(** * Bug Report Assistant: the chat client of [public/script.js]

    A shallow embedding of the browser script: the three state variables
    ([currentImage], [isLoading], [messageHistory]), the parts of the page the
    script reads and writes, the message formatter, and the asynchronous
    [sendMessage] split at its [await] points.

    Layout-only effects (scroll position, textarea height, focus, the colour
    theme) and [console.error] are left out: no other statement of the script
    reads them. *)

From Stdlib Require Import List NArith ZArith Arith Bool String Ascii Lia.
From Stdlib Require Import DecimalString.
Import ListNotations.

Set Warnings "-register-all".

(** ** Strings

    A JavaScript string is a sequence of UTF-16 code units. *)

Definition jsstring := list N.

(** An ASCII literal of the script. *)
Definition lit (s : string) : jsstring :=
  map N_of_ascii (list_ascii_of_string s).

Fixpoint jseqb (a b : jsstring) : bool :=
  match a, b with
  | [], [] => true
  | x :: a', y :: b' => N.eqb x y && jseqb a' b'
  | _, _ => false
  end.

(** [s.startsWith(p)] *)
Fixpoint startsWith (p s : jsstring) : bool :=
  match p, s with
  | [], _ => true
  | x :: p', y :: s' => N.eqb x y && startsWith p' s'
  | _ :: _, [] => false
  end.

(** Line terminators of ECMAScript: LF, CR, LS, PS. *)
Definition isLineTerminator (c : N) : bool :=
  N.eqb c 10 || N.eqb c 13 || N.eqb c 8232 || N.eqb c 8233.

(** White space removed by [String.prototype.trim]: the WhiteSpace and
    LineTerminator productions (TAB, VT, FF, SP, NBSP, ZWNBSP, category Zs). *)
Definition isWhiteSpace (c : N) : bool :=
  N.eqb c 9 || N.eqb c 11 || N.eqb c 12 || N.eqb c 32 || N.eqb c 160
  || N.eqb c 5760 || (N.leb 8192 c && N.leb c 8202)
  || N.eqb c 8239 || N.eqb c 8287 || N.eqb c 12288 || N.eqb c 65279
  || isLineTerminator c.

Fixpoint trimStart (s : jsstring) : jsstring :=
  match s with
  | c :: s' => if isWhiteSpace c then trimStart s' else s
  | [] => []
  end.

(** [s.trim()] *)
Definition trim (s : jsstring) : jsstring :=
  rev (trimStart (rev (trimStart s))).

(** Decimal rendering of a non-negative integer, as in a template literal. *)
Definition decimal (n : nat) : jsstring :=
  lit (NilEmpty.string_of_uint (Nat.to_uint n)).

(** ** Values

    The values the script handles beyond strings come out of [JSON.parse]. A
    number is kept as the two observations the script can make of it: whether
    it is truthy (neither zero nor NaN) and its string rendering. An object is
    the list of its own properties, each key listed once. [undefined] is the
    [None] of [option json]. *)

Inductive json : Type :=
| JNull
| JBool (b : bool)
| JNum (nonzero : bool) (repr : jsstring)
| JStr (s : jsstring)
| JArr (items : list json)
| JObj (fields : list (jsstring * json)).

Fixpoint lookup (k : jsstring) (fields : list (jsstring * json)) : option json :=
  match fields with
  | [] => None
  | (k', v) :: rest => if jseqb k k' then Some v else lookup k rest
  end.

(** ToBoolean *)
Definition truthy (v : json) : bool :=
  match v with
  | JNull => false
  | JBool b => b
  | JNum nonzero _ => nonzero
  | JStr s => negb (jseqb s [])
  | JArr _ | JObj _ => true
  end.

Definition truthy_opt (v : option json) : bool :=
  match v with Some x => truthy x | None => false end.

(** ** Exceptions

    What a [throw] carries. The text of the errors the engine raises itself is
    not fixed by the language, so it is a parameter of the host. *)

Inductive Exn : Type :=
| ErrorObj (message : jsstring)   (* [new Error(m)], a rejected fetch, a failed body parse *)
| NullProperty (k : jsstring)     (* TypeError: property [k] read on [null] *)
| NotPrimitive.                   (* TypeError: object without a usable [toString] *)

Record Host : Type := {
  nullPropertyMessage : jsstring -> jsstring;
  notPrimitiveMessage : jsstring
}.

(** [error.message] *)
Definition errorMessage (h : Host) (e : Exn) : jsstring :=
  match e with
  | ErrorObj m => m
  | NullProperty k => nullPropertyMessage h k
  | NotPrimitive => notPrimitiveMessage h
  end.

Inductive result (A : Type) : Type :=
| Ok (a : A)
| Raise (e : Exn).
Arguments Ok {A} a.
Arguments Raise {A} e.

Definition bind {A B : Type} (r : result A) (f : A -> result B) : result B :=
  match r with
  | Ok a => f a
  | Raise e => Raise e
  end.

Notation "x <- r ;; k" := (bind r (fun x => k))
  (at level 61, r at next level, right associativity).

(** ToString. A parsed object inherits [Object.prototype.toString] unless it
    has an own property of that name, which cannot be callable; [valueOf]
    then yields the object itself or is shadowed as well, and the conversion
    throws. An array joins its elements with commas, [null] rendering as the
    empty string. *)
Fixpoint toString (v : json) : result jsstring :=
  match v with
  | JNull => Ok (lit "null")
  | JBool b => Ok (if b then lit "true" else lit "false")
  | JNum _ repr => Ok repr
  | JStr s => Ok s
  | JArr items =>
      (fix join (l : list json) : result jsstring :=
         match l with
         | [] => Ok []
         | x :: rest =>
             a <- match x with JNull => Ok [] | _ => toString x end ;;
             match rest with
             | [] => Ok a
             | _ :: _ => b <- join rest ;; Ok (a ++ lit "," ++ b)
             end
         end) items
  | JObj fields =>
      match lookup (lit "toString") fields with
      | Some _ => Raise NotPrimitive
      | None => Ok (lit "[object Object]")
      end
  end.

(** [v.k] for the property names the script reads ([choices], [message],
    [content], [error]): none of them is an own or inherited property of an
    array, a string, a number or a boolean. *)
Definition getField (v : json) (k : jsstring) : result (option json) :=
  match v with
  | JNull => Raise (NullProperty k)
  | JObj fields => Ok (lookup k fields)
  | _ => Ok None
  end.

(** Optional chaining [v?.k] and [v?.[0]]: [undefined] and [null]
    short-circuit to [undefined]; index 0 of an array is its first element,
    of a string its first code unit. *)
Definition optField (v : option json) (k : jsstring) : option json :=
  match v with
  | Some (JObj fields) => lookup k fields
  | _ => None
  end.

Definition optFirst (v : option json) : option json :=
  match v with
  | Some (JObj fields) => lookup (lit "0") fields
  | Some (JArr items) => match items with x :: _ => Some x | [] => None end
  | Some (JStr s) => match s with c :: _ => Some (JStr [c]) | [] => None end
  | _ => None
  end.

(** ** Message rendering *)

(** Serialisation of a text node by [innerHTML]: the HTML fragment
    serialisation algorithm escapes the ampersand, the no-break space and the
    two angle brackets. *)
Definition serializeChar (c : N) : jsstring :=
  if N.eqb c 38 then lit "&amp;"
  else if N.eqb c 160 then lit "&nbsp;"
  else if N.eqb c 60 then lit "&lt;"
  else if N.eqb c 62 then lit "&gt;"
  else [c].

Definition serializeText (s : jsstring) : jsstring :=
  flat_map serializeChar s.

(** Assignment to [textContent]: [null] clears the node, any other value is
    converted with ToString. *)
Definition toTextContent (v : json) : result jsstring :=
  match v with
  | JNull => Ok []
  | _ => toString v
  end.

(** [escapeHtml(text)] *)
Definition escapeHtml (text : json) : result jsstring :=
  s <- toTextContent text ;;
  Ok (serializeText s).

(** The lazy group of [/\*\*(.*?)\*\*/] once the opening stars are consumed:
    the shortest run of characters other than line terminators that is
    followed by two stars. Returns the group and what follows the match. *)
Fixpoint lazyGroup (s : jsstring) : option (jsstring * jsstring) :=
  match s with
  | [] => None
  | c :: s' =>
      if startsWith (lit "**") s then Some ([], skipn 2 s)
      else if isLineTerminator c then None
      else match lazyGroup s' with
           | Some (g, rest) => Some (c :: g, rest)
           | None => None
           end
  end.

(** One attempt of the pattern at the start of [s]. *)
Definition matchBold (s : jsstring) : option (jsstring * jsstring) :=
  if startsWith (lit "**") s then lazyGroup (skipn 2 s) else None.

(** [s.replace(/\*\*(.*?)\*\*/g, '<strong>$1</strong>')]: scan from the left;
    where the pattern matches, emit the replacement and resume after the
    match, otherwise copy one code unit. The fuel bounds the number of scan
    steps; the length of the subject is always enough. *)
Fixpoint replaceBoldFrom (fuel : nat) (s : jsstring) : jsstring :=
  match fuel with
  | O => s
  | S fuel' =>
      match s with
      | [] => []
      | c :: s' =>
          match matchBold s with
          | Some (g, rest) =>
              lit "<strong>" ++ g ++ lit "</strong>" ++ replaceBoldFrom fuel' rest
          | None => c :: replaceBoldFrom fuel' s'
          end
      end
  end.

Definition replaceBold (s : jsstring) : jsstring :=
  replaceBoldFrom (List.length s) s.

(** [s.replace(/\n/g, '<br>')] *)
Definition replaceNewlines (s : jsstring) : jsstring :=
  flat_map (fun c => if N.eqb c 10 then lit "<br>" else [c]) s.

(** [formatMessageText(text)] *)
Definition formatMessageText (text : json) : result jsstring :=
  formatted <- escapeHtml text ;;
  Ok (replaceNewlines (replaceBold formatted)).


(** ** The page

    The children of the messages area. [Welcome true] is the element the
    constant [welcomeMessage] refers to (the one the page is served with);
    [Welcome false] is a copy re-created by [clearChat], which that constant
    does not reach. A message element holds an optional image and an optional
    text bubble, the latter as the HTML assigned to its [innerHTML]. *)

Inductive Role : Type := user | assistant.

Inductive Node : Type :=
| Welcome (original : bool)
| Message (r : Role) (image : option jsstring) (bubble : option jsstring)
| TypingIndicator
| ErrorBubble (html : jsstring).

Record Image : Type := { base64 : jsstring; mimeType : jsstring }.

(** One element of a message's [content] array. The text of an assistant
    entry is whatever value the response carried. *)
Inductive ContentPart : Type :=
| TextPart (text : json)
| ImageUrlPart (url : jsstring).

Record Entry : Type := { role : Role; content : list ContentPart }.

Record File : Type := { type : jsstring; size : N }.

(** The state variables of the script followed by the properties of the page
    elements it reads and writes. *)
Record Page : Type := {
  currentImage : option Image;
  isLoading : bool;
  messageHistory : list Entry;
  dragCounter : Z;
  messagesArea : list Node;
  messageInput : jsstring;          (* messageInput.value *)
  sendBtnDisabled : bool;           (* sendBtn.disabled *)
  previewSrc : jsstring;            (* previewImage.src *)
  previewVisible : bool;            (* imagePreviewContainer has class visible *)
  fileInputValue : jsstring;        (* fileInput.value *)
  dropZoneVisible : bool            (* dropZoneOverlay has class visible *)
}.

Definition setCurrentImage (v : option Image) (s : Page) : Page :=
  {| currentImage := v; isLoading := isLoading s;
     messageHistory := messageHistory s; dragCounter := dragCounter s;
     messagesArea := messagesArea s; messageInput := messageInput s;
     sendBtnDisabled := sendBtnDisabled s; previewSrc := previewSrc s;
     previewVisible := previewVisible s; fileInputValue := fileInputValue s;
     dropZoneVisible := dropZoneVisible s |}.

Definition setIsLoading (v : bool) (s : Page) : Page :=
  {| currentImage := currentImage s; isLoading := v;
     messageHistory := messageHistory s; dragCounter := dragCounter s;
     messagesArea := messagesArea s; messageInput := messageInput s;
     sendBtnDisabled := sendBtnDisabled s; previewSrc := previewSrc s;
     previewVisible := previewVisible s; fileInputValue := fileInputValue s;
     dropZoneVisible := dropZoneVisible s |}.

Definition setMessageHistory (v : list Entry) (s : Page) : Page :=
  {| currentImage := currentImage s; isLoading := isLoading s;
     messageHistory := v; dragCounter := dragCounter s;
     messagesArea := messagesArea s; messageInput := messageInput s;
     sendBtnDisabled := sendBtnDisabled s; previewSrc := previewSrc s;
     previewVisible := previewVisible s; fileInputValue := fileInputValue s;
     dropZoneVisible := dropZoneVisible s |}.

Definition setDragCounter (v : Z) (s : Page) : Page :=
  {| currentImage := currentImage s; isLoading := isLoading s;
     messageHistory := messageHistory s; dragCounter := v;
     messagesArea := messagesArea s; messageInput := messageInput s;
     sendBtnDisabled := sendBtnDisabled s; previewSrc := previewSrc s;
     previewVisible := previewVisible s; fileInputValue := fileInputValue s;
     dropZoneVisible := dropZoneVisible s |}.

Definition setMessagesArea (v : list Node) (s : Page) : Page :=
  {| currentImage := currentImage s; isLoading := isLoading s;
     messageHistory := messageHistory s; dragCounter := dragCounter s;
     messagesArea := v; messageInput := messageInput s;
     sendBtnDisabled := sendBtnDisabled s; previewSrc := previewSrc s;
     previewVisible := previewVisible s; fileInputValue := fileInputValue s;
     dropZoneVisible := dropZoneVisible s |}.

Definition setMessageInput (v : jsstring) (s : Page) : Page :=
  {| currentImage := currentImage s; isLoading := isLoading s;
     messageHistory := messageHistory s; dragCounter := dragCounter s;
     messagesArea := messagesArea s; messageInput := v;
     sendBtnDisabled := sendBtnDisabled s; previewSrc := previewSrc s;
     previewVisible := previewVisible s; fileInputValue := fileInputValue s;
     dropZoneVisible := dropZoneVisible s |}.

Definition setSendBtnDisabled (v : bool) (s : Page) : Page :=
  {| currentImage := currentImage s; isLoading := isLoading s;
     messageHistory := messageHistory s; dragCounter := dragCounter s;
     messagesArea := messagesArea s; messageInput := messageInput s;
     sendBtnDisabled := v; previewSrc := previewSrc s;
     previewVisible := previewVisible s; fileInputValue := fileInputValue s;
     dropZoneVisible := dropZoneVisible s |}.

####################

### Directions:
The stretch of entries above that starts with the line containing "of a string its first code unit. *)" and goes on through the line containing "flat_map serializeChar s." is to be transcribed exactly, and no other line is to be transcribed.

### Written answer:
    of a string its first code unit. *)
Definition optField (v : option json) (k : jsstring) : option json :=
  match v with
  | Some (JObj fields) => lookup k fields
  | _ => None
  end.

Definition optFirst (v : option json) : option json :=
  match v with
  | Some (JObj fields) => lookup (lit "0") fields
  | Some (JArr items) => match items with x :: _ => Some x | [] => None end
  | Some (JStr s) => match s with c :: _ => Some (JStr [c]) | [] => None end
  | _ => None
  end.

(** ** Message rendering *)

(** Serialisation of a text node by [innerHTML]: the HTML fragment
    serialisation algorithm escapes the ampersand, the no-break space and the
    two angle brackets. *)
Definition serializeChar (c : N) : jsstring :=
  if N.eqb c 38 then lit "&amp;"
  else if N.eqb c 160 then lit "&nbsp;"
  else if N.eqb c 60 then lit "&lt;"
  else if N.eqb c 62 then lit "&gt;"
  else [c].

Definition serializeText (s : jsstring) : jsstring :=
  flat_map serializeChar s.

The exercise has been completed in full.